▶ **Brief**
Only one stretch of the data below should be repeated: the lines from the line containing "Lemma run_addTodo_invalid w" through the line containing "by rewrite (invalid_get_None _ _ Hi).", inclusive, exactly as they are.

▶ **Available data**
╭──
Lemma run_getTodoLists (w : World) :
  run (getTodoLists true) w = mkRun w (Some (Resolved (reloaded <$> todos w))).
Proof.
  unfold getTodoLists. callback. destruct w as [ts st sk log]. simpl.
  do 3 f_equal. induction ts as [|l ts IH]; [done|].
  simpl. rewrite IH. unfold reloaded, Js.map. by rewrite map_slots_id.
Qed.

(** X12.  [getTodoLists] on success changes nothing in the store, the
    storage or the socket and delivers nothing; it resolves with as many
    lists as the store has, with the same names and the same numbers of
    items, whose arrays carry no stray property; on a plain store the
    response is equal to the sequence of the store. *)
Theorem getTodoLists_copies (w : World) :
  let r := run (getTodoLists true) w in
  world r = w
  ∧ ∃ response,
      promise r = Some (Resolved response)
      ∧ name <$> response = name <$> todos w
      ∧ (Js.length ∘ items) <$> response = (Js.length ∘ items) <$> todos w
      ∧ Forall (λ l, Js.props (items l) = ∅) response
      ∧ (plain (todos w) → response = todos w).
Proof.
  intros r. subst r. rewrite run_getTodoLists. split; [done|].
  eexists. split; [done|]. cbn [world promise].
  induction (todos w) as [|l ts (Hn & Hl & Hp & Heq)]; [by repeat split|].
  rewrite !fmap_cons. repeat split.
  - by rewrite Hn.
  - by rewrite Hl.
  - by constructor.
  - intros Hplain. apply Forall_cons in Hplain as [Hl0 Hts].
    by rewrite reloaded_plain, Heq.
Qed.

(** X12 at work: reading the sample store. *)
Lemma getTodoLists_copies_witness :
  promise (run (getTodoLists true) sampleWorld) = Some (Resolved sampleLists).
Proof.
  destruct (getTodoLists_copies sampleWorld)
    as (_ & response & Hresolved & _ & _ & _ & Hplain).
  rewrite Hresolved, Hplain; [done|].
  repeat constructor; simpl; eauto.
Defined.

(** ** Every call *)

Section ServeLemmas.
Implicit Types (w : World) (q : Request).

Lemma run_addTodo_invalid w listIndex item :
  ¬ validIndex listIndex (todos w) →
  run (addTodo listIndex item true) w
  = mkRun w (Some (Rejected (buildErrorResponse 400 "index out of bound"))).
Proof.
  intros Hi. unfold addTodo. callback. rewrite (invalid_tests _ _ Hi). callback.
  by rewrite (invalid_get_None _ _ Hi).
Qed.

Lemma run_moveTodo_no_list w listIndex sourceIndex destIndex :
  Js.get (todos w) listIndex = None →
  run (moveTodo listIndex sourceIndex destIndex true) w
  = mkRun w (Some (Rejected (buildErrorResponse 400 "Could not find todolist"))).
Proof. intros Hi. unfold moveTodo. callback. by rewrite Hi. Qed.

Lemma run_moveTodo_no_source w listIndex sourceIndex destIndex l :
  Js.get (todos w) listIndex = Some l →
  ¬ validIndex sourceIndex (Js.elems (items l)) →
  run (moveTodo listIndex sourceIndex destIndex true) w
  = mkRun w (Some (Rejected (buildErrorResponse 400 "index out of bound"))).
Proof.
  intros Hl Hs. unfold moveTodo. callback.
  rewrite Hl, (valid_tests _ _ (get_Some_valid _ _ _ Hl)).
  unfold Js.length. by rewrite <- orb_assoc, (invalid_tests _ _ Hs).
Qed.

Lemma run_editTodo_no_list w listIndex itemIndex newValue :
  Js.get (todos w) listIndex = None →
  run (editTodo listIndex itemIndex newValue true) w
  = mkRun w (Some (Rejected (buildErrorResponse 400 "could not find todolist"))).
Proof. intros Hi. unfold editTodo. callback. by rewrite Hi. Qed.

Lemma serve_failure q w :
  serve q false w
  = (w, Some (Rejected (buildErrorResponse 500 "internal error"))).
Proof. by destruct q. Qed.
╰──
▶ **Solution to this exercise**
Lemma run_addTodo_invalid w listIndex item :
  ¬ validIndex listIndex (todos w) →
  run (addTodo listIndex item true) w
  = mkRun w (Some (Rejected (buildErrorResponse 400 "index out of bound"))).
Proof.
  intros Hi. unfold addTodo. callback. rewrite (invalid_tests _ _ Hi). callback.
  by rewrite (invalid_get_None _ _ Hi).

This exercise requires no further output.